__TASK REQUIREMENTS__
Produce an exact copy of the line containing "Definition chan_state : kstate" and of every line after it in the material below, ending with the final line.
▼▼▼
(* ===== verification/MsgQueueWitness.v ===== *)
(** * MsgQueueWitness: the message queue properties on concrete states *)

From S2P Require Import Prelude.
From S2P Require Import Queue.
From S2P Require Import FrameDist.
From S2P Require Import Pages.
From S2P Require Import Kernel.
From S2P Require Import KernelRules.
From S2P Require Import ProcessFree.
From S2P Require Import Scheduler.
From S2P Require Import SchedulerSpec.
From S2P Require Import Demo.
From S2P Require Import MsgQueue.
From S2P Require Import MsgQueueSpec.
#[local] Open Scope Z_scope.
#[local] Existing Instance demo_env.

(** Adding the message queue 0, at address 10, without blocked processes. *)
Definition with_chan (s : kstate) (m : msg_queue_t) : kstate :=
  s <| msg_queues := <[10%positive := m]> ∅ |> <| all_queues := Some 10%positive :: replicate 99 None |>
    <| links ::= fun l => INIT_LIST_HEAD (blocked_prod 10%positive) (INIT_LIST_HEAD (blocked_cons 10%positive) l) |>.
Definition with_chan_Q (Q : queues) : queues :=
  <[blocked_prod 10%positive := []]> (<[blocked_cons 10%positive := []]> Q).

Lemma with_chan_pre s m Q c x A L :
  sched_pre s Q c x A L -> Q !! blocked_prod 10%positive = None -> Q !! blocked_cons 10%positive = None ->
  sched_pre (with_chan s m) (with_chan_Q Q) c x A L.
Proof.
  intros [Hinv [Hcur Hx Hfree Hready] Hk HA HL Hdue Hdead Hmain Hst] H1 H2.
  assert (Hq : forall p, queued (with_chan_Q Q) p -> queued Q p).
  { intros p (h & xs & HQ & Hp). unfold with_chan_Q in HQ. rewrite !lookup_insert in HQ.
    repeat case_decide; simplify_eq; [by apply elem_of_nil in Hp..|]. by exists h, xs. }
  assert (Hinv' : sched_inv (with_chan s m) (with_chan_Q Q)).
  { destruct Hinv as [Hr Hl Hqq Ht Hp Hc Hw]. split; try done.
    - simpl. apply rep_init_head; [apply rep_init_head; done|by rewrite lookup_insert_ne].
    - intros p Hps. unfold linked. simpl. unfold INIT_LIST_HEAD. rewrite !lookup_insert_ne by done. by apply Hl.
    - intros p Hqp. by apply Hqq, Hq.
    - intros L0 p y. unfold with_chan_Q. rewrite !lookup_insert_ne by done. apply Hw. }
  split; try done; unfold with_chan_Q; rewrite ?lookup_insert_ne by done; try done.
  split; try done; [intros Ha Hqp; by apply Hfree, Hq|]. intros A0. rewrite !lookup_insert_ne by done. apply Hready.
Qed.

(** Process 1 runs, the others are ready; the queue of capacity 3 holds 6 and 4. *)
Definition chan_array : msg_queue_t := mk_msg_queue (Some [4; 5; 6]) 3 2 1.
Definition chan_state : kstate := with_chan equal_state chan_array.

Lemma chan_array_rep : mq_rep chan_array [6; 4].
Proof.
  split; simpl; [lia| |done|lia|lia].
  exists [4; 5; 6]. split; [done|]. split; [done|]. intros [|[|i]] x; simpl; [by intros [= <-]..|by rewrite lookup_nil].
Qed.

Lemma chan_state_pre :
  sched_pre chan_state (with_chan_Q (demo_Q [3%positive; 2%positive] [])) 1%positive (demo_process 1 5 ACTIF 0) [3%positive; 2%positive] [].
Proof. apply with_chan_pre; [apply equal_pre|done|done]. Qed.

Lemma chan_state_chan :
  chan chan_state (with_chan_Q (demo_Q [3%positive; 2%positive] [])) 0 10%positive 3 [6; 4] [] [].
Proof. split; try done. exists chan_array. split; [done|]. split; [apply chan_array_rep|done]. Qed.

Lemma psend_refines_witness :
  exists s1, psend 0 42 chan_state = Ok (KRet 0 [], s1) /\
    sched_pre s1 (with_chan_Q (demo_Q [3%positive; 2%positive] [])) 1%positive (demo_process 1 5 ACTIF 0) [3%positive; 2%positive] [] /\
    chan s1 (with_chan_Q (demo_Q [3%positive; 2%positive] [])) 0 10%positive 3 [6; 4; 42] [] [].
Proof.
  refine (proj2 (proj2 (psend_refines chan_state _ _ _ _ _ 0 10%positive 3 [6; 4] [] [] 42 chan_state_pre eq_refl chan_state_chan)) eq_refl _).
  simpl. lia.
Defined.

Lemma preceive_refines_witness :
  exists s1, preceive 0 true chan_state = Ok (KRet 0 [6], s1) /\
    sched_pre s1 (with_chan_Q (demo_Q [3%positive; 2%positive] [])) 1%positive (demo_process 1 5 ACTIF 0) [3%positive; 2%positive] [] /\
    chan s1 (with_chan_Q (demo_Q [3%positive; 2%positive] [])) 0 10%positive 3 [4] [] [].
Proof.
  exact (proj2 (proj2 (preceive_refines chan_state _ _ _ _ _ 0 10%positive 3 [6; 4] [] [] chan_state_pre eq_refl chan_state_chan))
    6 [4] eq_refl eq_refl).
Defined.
▲▲▲
__RESULT FOR THIS TASK__
Definition chan_state : kstate := with_chan equal_state chan_array.

Lemma chan_array_rep : mq_rep chan_array [6; 4].
Proof.
  split; simpl; [lia| |done|lia|lia].
  exists [4; 5; 6]. split; [done|]. split; [done|]. intros [|[|i]] x; simpl; [by intros [= <-]..|by rewrite lookup_nil].
Qed.

Lemma chan_state_pre :
  sched_pre chan_state (with_chan_Q (demo_Q [3%positive; 2%positive] [])) 1%positive (demo_process 1 5 ACTIF 0) [3%positive; 2%positive] [].
Proof. apply with_chan_pre; [apply equal_pre|done|done]. Qed.

Lemma chan_state_chan :
  chan chan_state (with_chan_Q (demo_Q [3%positive; 2%positive] [])) 0 10%positive 3 [6; 4] [] [].
Proof. split; try done. exists chan_array. split; [done|]. split; [apply chan_array_rep|done]. Qed.

Lemma psend_refines_witness :
  exists s1, psend 0 42 chan_state = Ok (KRet 0 [], s1) /\
    sched_pre s1 (with_chan_Q (demo_Q [3%positive; 2%positive] [])) 1%positive (demo_process 1 5 ACTIF 0) [3%positive; 2%positive] [] /\
    chan s1 (with_chan_Q (demo_Q [3%positive; 2%positive] [])) 0 10%positive 3 [6; 4; 42] [] [].
Proof.
  refine (proj2 (proj2 (psend_refines chan_state _ _ _ _ _ 0 10%positive 3 [6; 4] [] [] 42 chan_state_pre eq_refl chan_state_chan)) eq_refl _).
  simpl. lia.
Defined.

Lemma preceive_refines_witness :
  exists s1, preceive 0 true chan_state = Ok (KRet 0 [6], s1) /\
    sched_pre s1 (with_chan_Q (demo_Q [3%positive; 2%positive] [])) 1%positive (demo_process 1 5 ACTIF 0) [3%positive; 2%positive] [] /\
    chan s1 (with_chan_Q (demo_Q [3%positive; 2%positive] [])) 0 10%positive 3 [4] [] [].
Proof.
  exact (proj2 (proj2 (preceive_refines chan_state _ _ _ _ _ 0 10%positive 3 [6; 4] [] [] chan_state_pre eq_refl chan_state_chan))
    6 [4] eq_refl eq_refl).
Defined.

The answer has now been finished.